TASK: What lines in the material hold the string "intros"? Return every one of them.

───── EXERCISE MATERIALS

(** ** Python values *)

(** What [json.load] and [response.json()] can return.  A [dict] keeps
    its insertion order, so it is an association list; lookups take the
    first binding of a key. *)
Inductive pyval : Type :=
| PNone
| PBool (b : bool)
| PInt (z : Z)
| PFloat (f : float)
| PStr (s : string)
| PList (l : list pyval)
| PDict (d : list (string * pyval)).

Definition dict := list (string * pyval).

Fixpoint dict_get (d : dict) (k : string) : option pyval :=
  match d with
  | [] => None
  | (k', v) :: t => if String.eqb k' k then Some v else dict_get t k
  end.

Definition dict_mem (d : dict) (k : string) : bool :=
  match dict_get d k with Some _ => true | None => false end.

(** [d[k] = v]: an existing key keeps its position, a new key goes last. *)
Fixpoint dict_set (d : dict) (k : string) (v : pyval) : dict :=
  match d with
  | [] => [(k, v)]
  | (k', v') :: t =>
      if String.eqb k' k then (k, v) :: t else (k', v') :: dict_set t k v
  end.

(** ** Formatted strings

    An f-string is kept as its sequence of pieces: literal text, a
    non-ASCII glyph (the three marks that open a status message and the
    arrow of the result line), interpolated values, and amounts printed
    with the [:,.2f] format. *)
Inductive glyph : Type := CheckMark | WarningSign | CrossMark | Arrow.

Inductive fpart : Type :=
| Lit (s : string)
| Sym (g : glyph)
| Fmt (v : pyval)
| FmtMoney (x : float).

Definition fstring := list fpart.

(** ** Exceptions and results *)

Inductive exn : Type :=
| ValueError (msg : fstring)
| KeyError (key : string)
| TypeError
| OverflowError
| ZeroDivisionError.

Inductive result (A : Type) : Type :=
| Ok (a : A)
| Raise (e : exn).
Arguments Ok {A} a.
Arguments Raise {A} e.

──────────
───── EXERCISE MATERIALS

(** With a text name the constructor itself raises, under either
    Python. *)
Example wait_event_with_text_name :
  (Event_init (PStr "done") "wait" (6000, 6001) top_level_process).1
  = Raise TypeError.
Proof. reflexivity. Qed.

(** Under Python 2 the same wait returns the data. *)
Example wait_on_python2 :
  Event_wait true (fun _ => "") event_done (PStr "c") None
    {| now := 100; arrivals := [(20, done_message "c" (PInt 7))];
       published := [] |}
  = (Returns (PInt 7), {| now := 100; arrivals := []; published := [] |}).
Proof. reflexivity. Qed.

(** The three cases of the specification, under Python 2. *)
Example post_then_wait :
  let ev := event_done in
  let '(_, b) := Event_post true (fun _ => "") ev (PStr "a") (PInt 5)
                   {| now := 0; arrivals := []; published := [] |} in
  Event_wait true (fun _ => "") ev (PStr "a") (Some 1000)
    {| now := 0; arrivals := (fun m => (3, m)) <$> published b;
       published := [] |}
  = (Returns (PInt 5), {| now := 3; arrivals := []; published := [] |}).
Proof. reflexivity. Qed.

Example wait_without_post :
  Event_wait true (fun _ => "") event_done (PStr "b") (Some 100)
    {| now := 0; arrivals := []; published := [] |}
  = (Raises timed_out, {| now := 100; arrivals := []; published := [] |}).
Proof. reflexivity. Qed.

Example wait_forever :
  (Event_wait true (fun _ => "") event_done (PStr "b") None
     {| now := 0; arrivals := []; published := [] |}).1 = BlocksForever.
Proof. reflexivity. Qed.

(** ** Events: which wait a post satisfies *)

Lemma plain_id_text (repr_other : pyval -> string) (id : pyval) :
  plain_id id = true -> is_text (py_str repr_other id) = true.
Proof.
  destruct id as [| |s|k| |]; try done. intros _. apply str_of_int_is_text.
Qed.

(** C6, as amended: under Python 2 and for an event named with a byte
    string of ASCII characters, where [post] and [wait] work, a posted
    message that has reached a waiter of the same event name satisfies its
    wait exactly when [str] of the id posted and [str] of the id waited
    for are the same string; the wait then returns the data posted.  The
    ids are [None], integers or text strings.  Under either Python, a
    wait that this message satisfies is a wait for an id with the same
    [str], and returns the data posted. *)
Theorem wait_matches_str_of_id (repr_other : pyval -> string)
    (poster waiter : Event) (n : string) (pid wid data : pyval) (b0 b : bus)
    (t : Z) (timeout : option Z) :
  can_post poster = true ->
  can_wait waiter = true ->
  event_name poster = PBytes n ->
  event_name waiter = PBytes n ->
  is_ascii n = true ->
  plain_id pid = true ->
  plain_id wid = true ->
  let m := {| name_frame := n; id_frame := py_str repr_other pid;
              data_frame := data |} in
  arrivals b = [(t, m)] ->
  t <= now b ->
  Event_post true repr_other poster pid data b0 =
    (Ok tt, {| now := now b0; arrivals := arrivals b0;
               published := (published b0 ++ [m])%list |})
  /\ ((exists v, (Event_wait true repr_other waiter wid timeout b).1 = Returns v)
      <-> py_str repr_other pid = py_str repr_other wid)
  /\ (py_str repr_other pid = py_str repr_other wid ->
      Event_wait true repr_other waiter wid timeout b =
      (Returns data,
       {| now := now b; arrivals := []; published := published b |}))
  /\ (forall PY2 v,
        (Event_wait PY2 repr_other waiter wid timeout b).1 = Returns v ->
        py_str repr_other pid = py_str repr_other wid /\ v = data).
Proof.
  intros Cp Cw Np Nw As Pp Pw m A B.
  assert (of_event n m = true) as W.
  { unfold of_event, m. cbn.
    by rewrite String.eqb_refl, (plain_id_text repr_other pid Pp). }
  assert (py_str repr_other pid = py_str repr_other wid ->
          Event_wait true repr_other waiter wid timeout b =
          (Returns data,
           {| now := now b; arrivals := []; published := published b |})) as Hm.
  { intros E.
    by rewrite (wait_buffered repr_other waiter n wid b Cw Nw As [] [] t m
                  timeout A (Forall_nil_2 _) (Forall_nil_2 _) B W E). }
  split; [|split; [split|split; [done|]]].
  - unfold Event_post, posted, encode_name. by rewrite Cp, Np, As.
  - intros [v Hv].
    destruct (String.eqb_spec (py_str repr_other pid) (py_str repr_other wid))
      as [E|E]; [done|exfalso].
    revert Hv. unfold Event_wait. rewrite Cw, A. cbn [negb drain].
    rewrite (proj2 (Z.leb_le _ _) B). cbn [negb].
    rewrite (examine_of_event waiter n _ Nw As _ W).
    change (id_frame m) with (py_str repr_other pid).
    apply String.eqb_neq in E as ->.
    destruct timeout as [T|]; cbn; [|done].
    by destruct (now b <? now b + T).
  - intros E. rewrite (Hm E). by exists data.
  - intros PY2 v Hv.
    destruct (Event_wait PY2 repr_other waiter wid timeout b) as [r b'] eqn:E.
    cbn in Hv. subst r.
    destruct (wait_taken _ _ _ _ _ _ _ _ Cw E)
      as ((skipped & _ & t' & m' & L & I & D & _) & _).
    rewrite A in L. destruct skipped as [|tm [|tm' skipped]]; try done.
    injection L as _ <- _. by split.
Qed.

──────────

RESPONSE TO THIS EXERCISE:
  destruct id as [| |s|k| |]; try done. intros _. apply str_of_int_is_text.
  intros Cp Cw Np Nw As Pp Pw m A B.
  { intros E.
  - intros [v Hv].
  - intros E. rewrite (Hm E). by exists data.
  - intros PY2 v Hv.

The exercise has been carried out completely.